Authors: ZANG, XIAOWEI - West Virginia University; MA, HAO - West Virginia University; FU, LIYUAN - West Virginia University; Rexroad, Caird; YAO, JIANBO - West Virginia University

Submitted to: Society for the Study of Reproduction Annual Meeting
Publication Type: Abstract Only
Publication Acceptance Date: 4/1/2013
Publication Date: 7/22/2013
Citation: Zang, X., Ma, H., Fu, L., Rexroad III, C.E., Yao, J. 2013. Characterization and expression analysis of genes involved in SUMOylation during embryogenesis in rainbow trout (Oncorhynchus mykiss). Society for the Study of Reproduction Annual Meeting. A297.

Interpretive Summary:

Technical Abstract: SUMOylation is the post-translational modification of proteins by the addition of the small ubiquitin-like modifier (SUMO), which plays an important role in various cellular processes. It has been reported that SUMO and its related proteins are important in diverse reproductive functions such as ovulation, gametogenesis, and embryogenesis.

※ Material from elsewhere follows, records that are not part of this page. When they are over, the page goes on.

(** The constructor sets the persistent header [host: <host>:<port>];
    neither [ResolveHost] nor [Request], whatever their outcome, changes
    it; and a client that has it sends the line [host: <host>:<port>] on
    every request where the caller passes no [host] header of its own. *)
Theorem host_header_sent (host : string) (port : Z) :
  host_header_ok (new_HTTPClient host port)
  /\ (forall getaddrinfo c e c', host_header_ok c -> ResolveHost getaddrinfo c = (e, c') ->
        host_header_ok c')
  /\ (forall net c method path query_params data content_type user_headers user_cookies e c',
        host_header_ok c ->
        Request net c method path query_params data content_type user_headers user_cookies
        = Some (e, c') ->
        host_header_ok c')
  /\ (forall c method path query_params data content_type user_headers user_cookies,
        host_header_ok c -> find "host" user_headers = None ->
        contains ("host: " ++ _unresolved_host c ++ ":" ++ fmt_Z (_port c) ++ CRLF)
          (request_bytes c method path query_params data content_type user_headers user_cookies)
        = true).
Proof.
  split; [|split; [|split]].
  - apply StdMapFacts.find_set_same.
  - intros g c e c' Hc H. unfold ResolveHost in H.
    destruct (g _ _) as [l|]; [destruct (first_match l)|]; injection H as <- <-; exact Hc.
  - intros net c m p q d ct uh uc e c' Hc H.
    destruct (Request_cases _ _ _ _ _ _ _ _ _ _ _ H) as [->|[_ [resp [_ ->]]]]; exact Hc.
  - intros c m p q d ct uh uc Hc Hu. unfold request_bytes.
    pose proof (FormatRequest_header m p q d ct (merge_headers c uh) (merge_cookies c uc)
                  ("host", _unresolved_host c ++ ":" ++ fmt_Z (_port c))) as H.
    unfold header_line in H. cbn [fst snd] in H. rewrite !str_app_assoc in H.
    apply H, StdMapFacts.find_In. unfold merge_headers.
    rewrite StdMapFacts.find_insert_range, Hu. exact Hc.
Qed.

(** The client after a successful call that set a cookie still sends its
    [host] line. *)
Lemma host_header_sent_witness :
  contains ("host: " ++ "example.com" ++ ":" ++ fmt_Z 80 ++ CRLF)
    (request_bytes (with_system_cookies example_client [("id", "7")]) "GET" "/" [] "" ""
       [("accept", "*/*")] [])
  = true.
Proof.
  destruct (host_header_sent "example.com" 80) as [H0 [_ [HR HS]]].
  apply (HS (with_system_cookies example_client [("id", "7")]) "GET" "/" [] "" ""
           [("accept", "*/*")] []).
  - apply (HR answering_net example_client "GET" "/" [] "" "" [] [] OK); [exact H0|].
    vm_compute. reflexivity.
  - reflexivity.
Defined.

(** ** [Receive] *)

Lemma recv_loop_full (full : list string) (rest : list (option string)) (raw : string) :
  Forall (fun s => String.length s = 255) full ->
  recv_loop (map Some full ++ rest) raw = recv_loop rest (raw ++ cat (map c_str full)).
Proof.
  intro Hfull. revert raw; induction Hfull as [|s full Hs Hfull IH]; intro raw.
  - cbn [map List.app cat fold_right]. rewrite str_app_nil_r. reflexivity.
  - cbn [map List.app recv_loop]. rewrite Hs. cbn [Nat.eqb]. rewrite IH.
    cbn [cat fold_right]. rewrite str_app_assoc. reflexivity.
Qed.

(** A failed [recv] after any number of full reads ends [Receive] with
    [SOCKET_RECV]: the response holds the bytes read so far and nothing
    is parsed; later reads are never made. *)
Theorem Receive_read_error (full : list string) (later : list (option string)) (r : HTTPResponse) :
  Forall (fun s => String.length s = 255) full ->
  Receive (map Some full ++ None :: later) r
  = Some (SOCKET_RECV, with_raw (HTTPResponse_Reset r) (cat (map c_str full))).
Proof.
  intro Hfull. unfold Receive. rewrite recv_loop_full by exact Hfull. reflexivity.
Qed.

Lemma Receive_read_error_witness :
  Receive (map Some [str_repeat 255 "a"] ++ None :: [Some "b"]) empty_response
  = Some (SOCKET_RECV, with_raw (HTTPResponse_Reset empty_response) (cat (map c_str [str_repeat 255 "a"]))).
Proof. apply Receive_read_error. constructor; [reflexivity|constructor]. Defined.

(** A read shorter than the 255-byte buffer ends the loop: the response is
    parsed from the bytes read up to and including it, and what the peer
    would send afterwards is never read. *)
Theorem Receive_short_read_ends (full : list string) (s : string) (later : list (option string))
    (r : HTTPResponse) :
  Forall (fun s => String.length s = 255) full -> String.length s <> 255 ->
  Receive (map Some full ++ Some s :: later) r
  = ParseResponse (with_raw (HTTPResponse_Reset r) (cat (map c_str full) ++ c_str s)).
Proof.
  intros Hfull Hs. unfold Receive. rewrite recv_loop_full by exact Hfull.
  cbn [recv_loop]. apply Nat.eqb_neq in Hs. rewrite Hs. reflexivity.
Qed.

Lemma Receive_short_read_ends_witness :
  Receive (map Some [] ++ Some ("HTTP/1.1 204 No" ++ CRLF) :: [Some "ignored"]) empty_response
  = ParseResponse (with_raw (HTTPResponse_Reset empty_response)
                     (cat (map c_str []) ++ c_str ("HTTP/1.1 204 No" ++ CRLF))).
Proof. apply Receive_short_read_ends; [constructor|discriminate]. Defined.

(** ** [Send] *)

Lemma Send_delivers_witness :
  exists segs,
    (Send (fun _ n => if Z.ltb 0 n then Some 1%Z else None) "GET" = Some (OK, map Some segs)
     /\ cat segs = "GET")
    \/ (Send (fun _ n => if Z.ltb 0 n then Some 1%Z else None) "GET"
        = Some (SOCKET_SEND, (map Some segs ++ [None])%list)
        /\ exists rest, cat segs ++ rest = "GET").
Proof.
  apply Send_delivers.
  - intros i n k H. destruct (Z.ltb_spec 0 n); [injection H as <-; lia|discriminate].
  - unfold INT_MAX. simpl. lia.
Defined.

(** ** [Request] *)

(** A request that ends in an error leaves the client exactly as it was:
    the cookie jar is only updated after a successful receive and parse. *)
Theorem Request_error_keeps_client (net : Net) (c c' : HTTPClient) (method path : string)
    (query_params : Map) (data content_type : string) (user_headers user_cookies : Map)
    (e : ECode) :
  Request net c method path query_params data content_type user_headers user_cookies = Some (e, c') ->
  e <> OK -> c' = c.
Proof.
  intros H He. destruct (Request_cases _ _ _ _ _ _ _ _ _ _ _ H) as [->|[E _]]; [reflexivity|].
  contradiction.
Qed.

Lemma Request_error_keeps_client_witness :
  example_client = example_client.
Proof.
  apply (Request_error_keeps_client refusing_net example_client example_client "GET" "/" [] "" ""
           [] [] SOCKET_CONNECT); [vm_compute; reflexivity|discriminate].
Defined.

(** [Request] never changes the host, the port, the resolved address or
    the persistent headers of the client, whatever the outcome. *)
Theorem Request_keeps_configuration (net : Net) (c c' : HTTPClient) (method path : string)
    (query_params : Map) (data content_type : string) (user_headers user_cookies : Map)
    (e : ECode) :
  Request net c method path query_params data content_type user_headers user_cookies = Some (e, c') ->
  _unresolved_host c' = _unresolved_host c /\ _port c' = _port c
  /\ _address c' = _address c /\ _system_headers c' = _system_headers c.
Proof.
  intro H. destruct (Request_cases _ _ _ _ _ _ _ _ _ _ _ H) as [->|[_ [resp [_ ->]]]];
    [|unfold CookieJarRequest.update_jar]; repeat split.
Qed.

Lemma Request_keeps_configuration_witness :
  _unresolved_host (with_system_cookies example_client [("id", "7")]) = _unresolved_host example_client
  /\ _port (with_system_cookies example_client [("id", "7")]) = _port example_client
  /\ _address (with_system_cookies example_client [("id", "7")]) = _address example_client
  /\ _system_headers (with_system_cookies example_client [("id", "7")]) = _system_headers example_client.
Proof.
  apply (Request_keeps_configuration answering_net example_client
           (with_system_cookies example_client [("id", "7")]) "GET" "/" [] "" "" [] [] OK).
  vm_compute. reflexivity.
Defined.

(** ** [ResolveHost] *)

(** [ResolveHost] changes nothing in the client but the address, and
    leaves the client untouched when it fails. *)
Theorem ResolveHost_only_address (getaddrinfo : string -> string -> option (list addrinfo))
    (c c' : HTTPClient) (e : ECode) :
  ResolveHost getaddrinfo c = (e, c') ->
  c' = with_address c (_address c') /\ (e <> OK -> c' = c).
Proof.
  unfold ResolveHost. intro H.
  destruct (getaddrinfo _ _) as [l|]; [destruct (first_match l) as [ai|]|];
    injection H as <- <-; (split; [destruct c; reflexivity|]); try (intros; reflexivity).
  intro He. contradiction.
Qed.

Lemma ResolveHost_only_address_witness :
  example_client = with_address example_client (_address example_client)
  /\ (HOST_ADDRINFO <> OK -> example_client = example_client).
Proof.
  apply (ResolveHost_only_address (fun _ _ => None) example_client example_client HOST_ADDRINFO).
  reflexivity.
Defined.
(** C5, as amended.  Let [elem] be the fragment of the component as the
    transformer parses it.  The transformer returns a fragment in which the
    first [pkgname] child of the root has the correspondence's attr as its
    text (a fresh child when [elem] had none); the first [releases] child of
    the root is exactly one [release] entry whose version is the
    correspondence's version, with nothing of what it held left; and the
    [icon] children of the root are those of [elem], in place, where each
    one of type "remote" or "cached" now has type "cached", width and height
    128 and, as text, the component identity followed by ".svg" if the
    component's icon URL ends in ".svg" and by ".png" otherwise, and every
    other icon child is unchanged. *)
Theorem transform_component_xml_rewrites component mapping elem :
  ET.fromstring (FlathubComponent.raw_xml component) = Ok elem ->
  exists out,
    transform_component_xml component mapping = Ok out
    /\ (exists pkgname,
          ET.find out "pkgname" = Some pkgname
          /\ ET.text pkgname = Some (Mapping.nixpkgs_attr mapping)
          /\ (ET.find elem "pkgname" = None ->
              pkgname = Elem "pkgname" ∅ (Some (Mapping.nixpkgs_attr mapping))
                             None []))
    /\ ET.find out "releases"
       = Some (Elem "releases" ∅ None None
                 [Elem "release"
                       {[ "version" := Mapping.nixpkgs_version mapping ]}
                       None None []])
    /\ Forall2
         (fun icon icon' =>
            if bool_decide (default "" (ET.get icon "type") = "remote")
               || bool_decide (default "" (ET.get icon "type") = "cached")
            then ET.get icon' "type" = Some "cached"
                 /\ ET.get icon' "width" = Some "128"
                 /\ ET.get icon' "height" = Some "128"
                 /\ ET.text icon'
                    = Some (FlathubComponent.id component
                            +:+ match FlathubComponent.icon_url component with
                                | Some u =>
                                    if Py.endswith u ".svg" then ".svg"
                                    else ".png"
                                | None => ".png"
                                end)
                 /\ ET.tag icon' = ET.tag icon
                 /\ ET.tail icon' = ET.tail icon
                 /\ ET.children icon' = ET.children icon
            else icon' = icon)
         (ET.findall elem "icon") (ET.findall out "icon").
Proof.
  intros Hparse.
  destruct (transform_children component mapping _ Hparse)
    as (out & e3 & i1 & i2 & x1 & x2 & Hrun & _ & Hout & Hpk & Hrel & Hnew
        & Hicons).
  cbv zeta in Hout, Hpk. exists out. split; [done|].
  set (g := fun e =>
         ET.update_child (ET.SubElement (ET.clear e) "release") 0
           (fun r => ET.set r "version" (Mapping.nixpkgs_version mapping)))
    in Hout.
  set (h := fun c =>
         if decide (ET.tag c = "icon") then rewrite_icon component c else c)
    in Hout.
  assert (Hg : forall x, ET.tag (g x) = ET.tag x) by done.
  assert (Hh : forall x, ET.tag (h x) = ET.tag x).
  { intros x. unfold h. case_decide; [apply tag_rewrite_icon|done]. }
  pose proof Hpk as (Hl1 & Ht1 & _)%list_find_Some.
  pose proof Hrel as (Hl2 & Ht2 & _)%list_find_Some.
  assert (Hne : i2 ≠ i1).
  { intros ->. rewrite Hl1 in Hl2. injection Hl2 as <-.
    rewrite Ht1 in Ht2. discriminate Ht2. }
  split; [|split].
  - eexists. unfold ET.find. rewrite Hout.
    rewrite (find_fmap "pkgname" h _ i1 _ Hh
               (find_alter_other "pkgname" g _ _ _ _ Hg Hpk Hne)).
    simpl. unfold h. rewrite decide_False by (by rewrite Ht1).
    split; [done|]. split; [done|].
    intros Hnone. by rewrite (Hnew Hnone).
  - unfold ET.find. rewrite Hout.
    rewrite (find_fmap "releases" h _ i2 _ Hh
               (find_alter_same "releases" g _ _ _ Hg Hrel)).
    change (snd <$> Some (i2, h (g x2))) with (Some (h (g x2))).
    assert (Hx : ET.tag (g x2) ≠ "icon") by (by rewrite Hg, Ht2).
    unfold h.
    rewrite (decide_False (P := ET.tag (g x2) = "icon") _ _ Hx).
    unfold g, ET.update_child, ET.SubElement, ET.clear, ET.set. simpl.
    rewrite Ht2. by rewrite insert_empty.
  - unfold ET.findall at 2. rewrite Hout.
    rewrite (filter_fmap_tag "icon" h _ Hh).
    rewrite (filter_alter_other "icon" g _ _ Hg)
      by (intros x Hx; rewrite Hl2 in Hx; injection Hx as <-;
          by rewrite Ht2).
    fold (ET.findall e3 "icon"). rewrite Hicons.
    apply Forall2_fmap_r, Forall_Forall2_diag, Forall_forall.
    intros icon Hicon. apply list_elem_of_filter in Hicon as [Htag _].
    assert (E : h icon = rewrite_icon component icon)
      by (unfold h; by rewrite decide_True).
    unfold compose. rewrite E. apply rewrite_icon_spec.
Qed.

Lemma transform_component_xml_rewrites_witness :
  let raw :=
    Elem "component" {[ "type" := "desktop" ]} None (Some "  ")
      [Elem "id" ∅ (Some "org.inkscape.Inkscape") None [];
       Elem "icon" {[ "type" := "remote" ]}
            (Some "https://example.org/inkscape.svg") None [];
       Elem "icon" {[ "type" := "stock" ]} (Some "inkscape") None []] in
  let elem :=
    Elem "component" {[ "type" := "desktop" ]} None None (ET.children raw) in
  let component :=
    Sample.component "org.inkscape.Inkscape" "Inkscape"
      (Some "https://example.org/inkscape.svg") raw in
  let mapping :=
    Mapping.mk "org.inkscape.Inkscape" "inkscape" "1.3.2" 1%Qc in
  ET.fromstring (FlathubComponent.raw_xml component) = Ok elem
  /\ exists out,
       transform_component_xml component mapping = Ok out
       /\ ET.find out "pkgname"
          = Some (Elem "pkgname" ∅ (Some "inkscape") None [])
       /\ ET.find out "releases"
          = Some (Elem "releases" ∅ None None
                    [Elem "release" {[ "version" := "1.3.2" ]} None None []])
       /\ ET.text <$> ET.findall out "icon"
          = [Some "org.inkscape.Inkscape.svg"; Some "inkscape"].
Proof.
  intros raw elem component mapping.
  assert (Hparse : ET.fromstring (FlathubComponent.raw_xml component)
                   = Ok elem) by reflexivity.
  split; [exact Hparse|].
  destruct (transform_component_xml_rewrites component mapping elem Hparse)
    as (out & Hrun & (pkgname & Hfind & _ & Hnew) & Hrel & _).
  exists out. split; [exact Hrun|]. split; [|split; [exact Hrel|]].
  - rewrite Hfind. f_equal. apply Hnew. reflexivity.
  - vm_compute in Hrun. injection Hrun as <-. reflexivity.
Defined.

(** C5, as stated, fails beyond the children that [elem.find] and
    [elem.findall] select: a second [releases] child keeps its release
    entries, and an icon of type "remote" beneath another child stays
    remote. *)
Lemma transform_leaves_nested_counterexample :
  let second :=
    Elem "releases" ∅ None None
      [Elem "release" {[ "version" := "0.2" ]} None None []] in
  let nested := Elem "icon" {[ "type" := "remote" ]}
                     (Some "https://example.org/shot.png") None [] in
  let raw :=
    Elem "component" {[ "type" := "desktop" ]} None None
      [Elem "id" ∅ (Some "org.gnome.Maps") None [];
       Elem "releases" ∅ None None
         [Elem "release" {[ "version" := "0.1" ]} None None []];
       second;
       Elem "screenshots" ∅ None None [nested]] in
  let component := Sample.component "org.gnome.Maps" "Maps" None raw in
  let mapping := Mapping.mk "org.gnome.Maps" "gnome-maps" "46.0" 1%Qc in
  exists out,
    transform_component_xml component mapping = Ok out
    /\ ET.findall out "releases"
       = [Elem "releases" ∅ None None
            [Elem "release" {[ "version" := "46.0" ]} None None []];
          second]
    /\ ET.findall_desc out "icon" = [nested]
    /\ ET.get nested "type" = Some "remote".
Proof.
  intros second nested raw component mapping. eexists.
  split; [vm_compute; reflexivity|]. split; [vm_compute; reflexivity|].
  split; vm_compute; reflexivity.
Qed.
(** A session in which the user had chosen USD and JPY. *)
Definition chosen : state :=
  State [] [] (<["from_currency" := "USD"]> (<["to_currency" := "JPY"]> ∅)) [].

(** ** The records of the log *)

(** [msg % args] for the templates of the script, which use [%s] and
    [%f] only: it succeeds when every specifier finds an argument, a
    [%f] finds a number, and no argument is left over.  [%s] takes any
    value. *)
Fixpoint format_ok (msg : string) (args : list pyval) {struct msg} : bool :=
  match msg with
  | EmptyString => match args with [] => true | _ => false end
  | String c rest =>
      if Ascii.eqb c "%" then
        match rest, args with
        | String d rest', a :: args' =>
            if Ascii.eqb d "s" then format_ok rest' args'
            else if Ascii.eqb d "f"
                 then bool_decide (is_Some (float_of a)) && format_ok rest' args'
                 else false
        | _, _ => false
        end
      else format_ok rest args
  end.

(** Whether the handler writes a line for the record: a record without
    arguments is written as it is, any other when its template formats
    with its arguments; otherwise the handler reports the error on
    stderr and the file gets nothing. *)
Definition formats (r : log_record) : bool :=
  match log_args r with
  | [] => true
  | args => format_ok (log_msg r) args
  end.

(** The lines of currency_converter.log: the records that format. *)
Definition written (s : state) : list log_record :=
  filter (λ r, formats r = true) (log_file s).

(** The record written before the request is sent. *)
Definition request_record (base target : string) : log_record :=
  LogRecord INFO
    "Requesting rate from open.er-api.com: base=%s target=%s url=%s"
    [PyStr base; PyStr target; PyStr (api_url base)] None.

(** The record written when a rate was found. *)
Definition received_record (base target : string) (rate time : pyval)
  : log_record :=
  LogRecord INFO "Rate received: 1 %s = %f %s (API time: %s)"
    [PyStr base; rate; PyStr target; time] None.

(** The record [logging.exception] writes in the except clause. *)
Definition exception_record (base target : string) (x : exception)
  : log_record :=
  LogRecord ERROR "Error while fetching exchange rate for base=%s target=%s"
    [PyStr base; PyStr target] (Some x).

Modification of target proteins by SUMO is an ATP-dependent enzymatic cascade involving three key enzymes: E1 activating enzyme (the heterodimer SAE1-SAE2), E2 conjugating enzyme (UBC9) and several E3 ligating enzymes (PIAS, RanBP2/Nup358 and Pc2). The objectives of this study were to characterize the genes involved in SUMOylation and determine their expression profiles during embryogenesis in rainbow trout. Through database analysis, we identified 10 Sumo related genes, which include Sumo1, Sumo2, Sumo3, Sae1, Sae2, Ubc9, Pias1, Pias4, Cbx4, and Nse2. Analysis of protein sequences revealed that SUMO1, SUMO2, SUMO3, UBC9, CBX4 and NSE2 are highly conserved at the N terminus, while SAE1 and SAE2 are well conserved at the C terminus among human, mice, zebrafish and rainbow trout species. The expression profiles of the Sumo related genes during embryonic development in rainbow trout were analyzed by quantitative real time PCR using cDNAs derived from unfertilized eggs and embryos of different developmental stages (0h, 3h, 7.5h, 11.5h, 13.5h, 18h, 27h, 34h, 2d, 3d, 4d, 5d, 6d, 8d, 10d, 12d, 16d and 25d post fertilization). The expression of Sumo3, Sae2, Ubc9, Pias4, and Nse2 genes showed similar patterns, being low in unfertilized eggs and increasing gradually in early embryos until 18 h post fertilization followed by a gradual decrease in embryos after 18 h post fertilization; both Sumo1 and Sumo2 genes were highly expressed during and after maternal to zygotic transition; while Sae1, Pias1, and Cbx4 were expressed constitutively at steady-state levels throughout embryogenesis. The data indicate that the expression of Sumo related genes are dynamically regulated during embryonic development in rainbow trout. Current work is focused on analyzing the expression of these genes in eggs of various qualities (post-ovulatory aged eggs) and determining if the oocyte- specific proteins, factor in the germline alpha (Figla) and zygote arrest 1 (Zar1), are sumoylated by in vivo and in vitro assays.